Kleiburg F, de Geus-Oei L F, Luelmo S A C, Spijkerman R, Goeman J J, Toonen F A J, Smit F, van der Hulle T, Heijmen L
Biomedical Photonic Imaging Group, University of Twente, Enschede, the Netherlands; Department of Radiology, Section of Nuclear Medicine, Leiden University Medical Centre, Leiden, the Netherlands.
Biomedical Photonic Imaging Group, University of Twente, Enschede, the Netherlands; Department of Radiology, Section of Nuclear Medicine, Leiden University Medical Centre, Leiden, the Netherlands; Department of Radiation Science & Technology, Delft University of Technology, Delft, the Netherlands.
Eur J Radiol. 2024 Dec;181:111774. doi: 10.1016/j.ejrad.2024.111774. Epub 2024 Oct 2.
In metastatic castration-resistant prostate cancer (mCRPC), using serum prostate-specific antigen (PSA) levels to evaluate treatment response is not always accurate. This study aimed to assess the efficacy of PSMA PET/CT at specific time points for evaluating treatment response and predicting survival in mCRPC patients, compared to PSA.
Sixty mCRPC patients underwent [F]PSMA-1007 PET/CT at baseline and for treatment response evaluation of either androgen receptor-targeted agents (after 3 months) or chemotherapy (after completion), and were retrospectively analysed. Visual assessment categorised overall response and response of the worst responding lesion as partial response, stable disease, or progressive disease, using the EAU/EANM criteria. Additionally, percentage changes in SUV, total tumour volume and total lesion uptake (tumour volume * SUV) were calculated. PSA response was defined according to the PCWG3 criteria. Cox regression analysis identified predictors of overall survival.
PSMA PET/CT and PSA response were discordant in 47 % of patients, and PSMA PET/CT response was worse in 89 % of these cases. Overall response on PSMA PET/CT independently predicted overall survival (progression versus non-progression: HR = 4.05, p < 0.001), outperforming PSA response (progression versus non-progression: HR = 2.53, p = 0.010) and other PSMA PET/CT parameters. Among patients with a PSA decline of > 50 %, 31 % showed progressive disease on PSMA PET/CT, correlating with higher mortality risk (progression versus non-progression: HR = 4.38, p = 0.008). No flare in PSMA uptake was observed in this cohort.
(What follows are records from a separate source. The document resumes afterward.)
(** The object [parse_fields] leaves behind, from the values it read. *)
Definition parsed (self : Config)
    (target_regions deployment_account_region cross_account_access_role
     config protected notification_type notification_endpoint
     notification_channel : PyVal) (extensions : list (string * PyVal)) : Config :=
  {| parameters_client := parameters_client self;
     config_path := config_path self;
     organization_id := organization_id self;
     client_deployment_region := client_deployment_region self;
     notification_type := notification_type;
     notification_endpoint := notification_endpoint;
     config_contents :=
       alias_extensions (config_contents self) (VDict (with_default_extensions extensions));
     config := config;
     deployment_account_region := deployment_account_region;
     notification_channel := notification_channel;
     protected := protected;
     target_regions := target_regions;
     cross_account_access_role := cross_account_access_role;
     extensions := VDict (with_default_extensions extensions) |}.

(** [e.get(k)] on a mapping [e]. *)
Definition entry_field (e : list (string * PyVal)) (k : string) : PyVal :=
  match dict_get e k with
  | Some v => v
  | None => VNone
  end.

(* ================================================================== *)
(** ** Construction *)
(* ================================================================== *)

(** The object [parse_fields] hands to [_validate], from what the
    document holds. *)
Definition parsed_of (self : Config) (tr dar car : PyVal)
    (c e ex : list (string * PyVal)) : Config :=
  parsed self tr dar car (VDict c)
    (match dict_get c "protected" with
     | Some v => v
     | None => VList []
     end)
    (VStr (if eq_str (entry_field e "type") "slack" then "lambda" else "email"))
    (entry_field e "target")
    (if eq_str (entry_field e "type") "slack" then entry_field e "target" else VNone)
    ex.

(** The document was read without an exception, and these are the values
    that were read. *)
Record reads (d T tr dar car : PyVal) (c e : list (string * PyVal))
    (rest : list PyVal) (ex : list (string * PyVal)) : Prop := {
  reads_targets : doc_targets d = inr T;
  reads_target_regions : parse_target_regions T = inr tr;
  reads_deployment_account : doc_deployment_account d = inr dar;
  reads_cross_account_access : doc_cross_account_access d = inr car;
  reads_config : doc_config d = inr (VDict c);
  reads_notification :
    dict_get c "main-notification-endpoint" = Some (VList (VDict e :: rest));
  reads_extensions : doc_extensions d = inr (VDict ex)
}.

(** Sample documents. *)

Definition sample_store : ParameterStore := {| region := VStr "us-east-1" |}.
(** * Cobra Wars: the core simulation of [reptile.py], [vitalityorb.py] and
    [matchcontroller.py], embedded as state-passing functions with Python's
    exceptions made explicit.

    Python integers are unbounded, hence [Z]; [//] is floor division ([Z.div])
    and [%] takes the sign of the divisor ([Z.modulo]).  Rendering (canvas,
    fonts, images) is left out: no simulation step reads it back. *)

From Stdlib Require Import ZArith QArith Ascii String.
From stdpp Require Import gmap strings list fin_maps.

Local Open Scope Z_scope.

(** ** Exceptions *)

Inductive exn : Type :=
  | IndexError
  | ValueError
  | AttributeError (name : string).

Inductive result (A : Type) : Type :=
  | Ok (a : A)
  | Raise (e : exn).
Arguments Ok {A} a.
Arguments Raise {A} e.

Definition bind {A B : Type} (m : result A) (k : A -> result B) : result B :=
  match m with
  | Ok a => k a
  | Raise e => Raise e
  end.

Notation "x <- m ;; k" := (bind m (fun x => k))
  (at level 100, m at next level, right associativity).

Definition is_ok {A : Type} (m : result A) : bool :=
  match m with Ok _ => true | Raise _ => false end.

(** ** Configuration values (identical in the three modules) *)

Definition DISPLAY_WIDTH : Z := 1200.
Definition DISPLAY_HEIGHT : Z := 900.
Definition REPTILE_DIMENSION : Z := 20.
Definition ORB_RESPAWN_TIME : Q := 20%Q.

(** Number of grid columns and rows: [DISPLAY_WIDTH // REPTILE_DIMENSION] and
    [DISPLAY_HEIGHT // REPTILE_DIMENSION]. *)
Definition GRID_W : Z := DISPLAY_WIDTH / REPTILE_DIMENSION.
Definition GRID_H : Z := DISPLAY_HEIGHT / REPTILE_DIMENSION.

(** ** Points

    Every position and direction of the program is a dict built by a literal
    with exactly the keys ['x'] and ['y'].  None is mutated after creation
    (lists and attributes are rebound instead), so a value record is faithful;
    [==] on such dicts is equality of both entries. *)

Record Point : Type := mkPoint { px : Z; py : Z }.

#[global] Instance Point_eq_dec : EqDecision Point.
Proof. solve_decision. Defined.

Definition MOVE_RIGHT : Point := mkPoint 1 0.
Definition MOVE_LEFT : Point := mkPoint (-1) 0.
Definition MOVE_UP : Point := mkPoint 0 (-1).
Definition MOVE_DOWN : Point := mkPoint 0 1.

Definition Color : Type := (Z * Z * Z)%type.
Definition COLOR_YELLOW : Color := (255, 223, 0).
Definition COLOR_ORANGE : Color := (255, 69, 0).

(** ** Python list primitives used by the program *)

(** [l[0]] *)
Definition getitem0 {A : Type} (l : list A) : result A :=
  match l with
  | [] => Raise IndexError
  | a :: _ => Ok a
  end.

(** [l[-1]] *)
Definition getitem_last {A : Type} (l : list A) : result A :=
  match last l with
  | None => Raise IndexError
  | Some a => Ok a
  end.

(** [l.pop()]: the list without its last element (the popped value is never
    used by the program). *)
Definition pop {A : Type} (l : list A) : result (list A) :=
  match l with
  | [] => Raise IndexError
  | _ :: _ => Ok (removelast l)
  end.

(** [l.remove(a)]: drops the first element equal to [a], [ValueError] when
    there is none. *)
Fixpoint list_remove {A : Type} `{EqDecision A} (a : A) (l : list A)
  : result (list A) :=
  match l with
  | [] => Raise ValueError
  | b :: l' =>
      if decide (b = a) then Ok l'
      else (r <- list_remove a l' ;; Ok (b :: r))
  end.

(** ** reptile.py *)

Module Reptile.

Record t : Type := mk {
  segments : list Point;
  move_direction : Point;
  tint : Color;
  vitality : Z;
  tally : Z
}.
(** * Full Fuel TV: the authentication and admin-authorisation flow

    A shallow embedding of [server/controllers/auth.controller.ts] and of the
    admin content-management handlers of [server/routes.ts].

    Every handler is an [async] function that threads a database, two
    libraries with failure ([jsonwebtoken], [google-auth-library]), a source
    of randomness and the console.  It is embedded as a computation in a
    state-and-exception monad over a [World]; a JavaScript exception keeps
    the side effects that happened before it was thrown.  Every call that
    leaves the handler (database, token codec, verifier, hasher) is recorded
    in the world's [trace], so that "this call is never made" is a statement
    about the trace. *)

From Stdlib Require Import String Ascii List Bool Arith Lia DecimalString.
Import ListNotations.
Open Scope string_scope.

Set Implicit Arguments.

(* ===================================================================== *)
(** ** JavaScript values and string primitives *)
(* ===================================================================== *)

Module JS.

(** [!s] on a value that is a string or [undefined]: [undefined] and the
    empty string are falsy. *)
Definition truthy (v : option string) : bool :=
  match v with
  | Some s => negb (s =? "")
  | None => false
  end.

(** [a || b] on such values. *)
Definition or_else (a : option string) (b : string) : string :=
  match a with
  | Some s => if s =? "" then b else s
  | None => b
  end.

(** [s.split(sep)] for a one-character separator.  The result is never
    empty: [''.split('.')] is [['']]. *)
Fixpoint split (sep : ascii) (s : string) : list string :=
  match s with
  | EmptyString => [EmptyString]
  | String c rest =>
      if Ascii.eqb c sep then EmptyString :: split sep rest
      else match split sep rest with
           | [] => [String c EmptyString]
           | h :: t => String c h :: t
           end
  end.

(** [s.startsWith(p)] *)
Definition startsWith (p s : string) : bool := String.prefix p s.

(** [xs[i]], [undefined] out of range. *)
Definition index {A} (xs : list A) (i : nat) : option A := nth_error xs i.
(** * Gesture-driven fireworks: particle engine and trigger state machine

    A shallow embedding of [components/GameCanvas.tsx] (the particle class,
    the colour helper [hsl], the explosion composer [triggerFirework], the
    gesture classifier [onResults] and the frame function [draw]) and of the
    start handler of [App.tsx], together with the properties the
    specification states about them and further properties of the code.

    Numbers.  JavaScript numbers are modelled by exact rationals ([Q]);
    [Date.now()] and the canvas dimensions, which are integers, by [Z].
    The transcendental functions the source calls ([Math.sqrt], [Math.cos],
    [Math.sin]) and the constant [Math.PI] are parameters of the
    development, and so is the sequence of values returned by
    [Math.random()].

    State.  The refs of the component are the fields of [World]; the two
    objects keyed by ['Left'] and ['Right'] are records with one field per
    lane.  Two fields are added for the statements: the number of calls of
    [Math.random()] made so far, and the trace of the calls of
    [triggerFirework].

    Left out.  Drawing on the canvas other than the discs of the particles
    (background, texts, hand indicators), the camera set-up, and what the
    audio engine does with a cue: none of them writes to the state modelled
    here. *)

From Stdlib Require Import ZArith QArith Qround Qminmax Qpower Lqa Lia String.
From stdpp Require Import base option list gmap.

Local Open Scope Q_scope.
PSMA PET/CT for assessing treatment response at predefined time points was superior to PSA-based response for predicting overall survival in mCRPC patients treated with androgen receptor-targeted agents and chemotherapy. PSMA PET/CT showed the ability to detect disease progression earlier than PSA levels, which can affect treatment decisions and has the potential to improve patient outcomes. We recommend further research to validate these findings in larger patient cohorts, to extend the number of treatments, and to evaluate cost-effectiveness and impact on patient outcomes.
在转移性去势抵抗性前列腺癌(mCRPC)中,使用血清前列腺特异性抗原(PSA)水平评估治疗反应并不总是准确的。本研究旨在评估PSMA PET/CT在特定时间点评估mCRPC患者治疗反应和预测生存的疗效,并与PSA进行比较。
60例mCRPC患者在基线时接受[F]PSMA-1007 PET/CT检查,并在接受雄激素受体靶向药物治疗(3个月后)或化疗(完成后)时进行治疗反应评估,并进行回顾性分析。采用EAU/EANM标准,通过视觉评估将总体反应和反应最差的病灶反应分类为部分反应、疾病稳定或疾病进展。此外,计算SUV、总肿瘤体积和总病灶摄取(肿瘤体积*SUV)的百分比变化。PSA反应根据PCWG3标准定义。Cox回归分析确定总生存的预测因素。
47%的患者PSMA PET/CT和PSA反应不一致,其中89%的病例PSMA PET/CT反应更差。PSMA PET/CT的总体反应独立预测总生存(进展与未进展:HR = 4.05,p < 0.001),优于PSA反应(进展与未进展:HR = 2.53,p = 0.010)和其他PSMA PET/CT参数。在PSA下降>50%的患者中,31%在PSMA PET/CT上显示疾病进展,这与更高的死亡风险相关(进展与未进展:HR = 4.38,p = 0.008)。该队列中未观察到PSMA摄取的flare现象。
在接受雄激素受体靶向药物和化疗的mCRPC患者中,在预定义时间点使用PSMA PET/CT评估治疗反应在预测总生存方面优于基于PSA的反应。PSMA PET/CT显示出比PSA水平更早检测疾病进展的能力,这可以影响治疗决策并有可能改善患者预后。我们建议进一步开展研究,在更大的患者队列中验证这些发现,扩大治疗数量,并评估成本效益以及对患者预后的影响。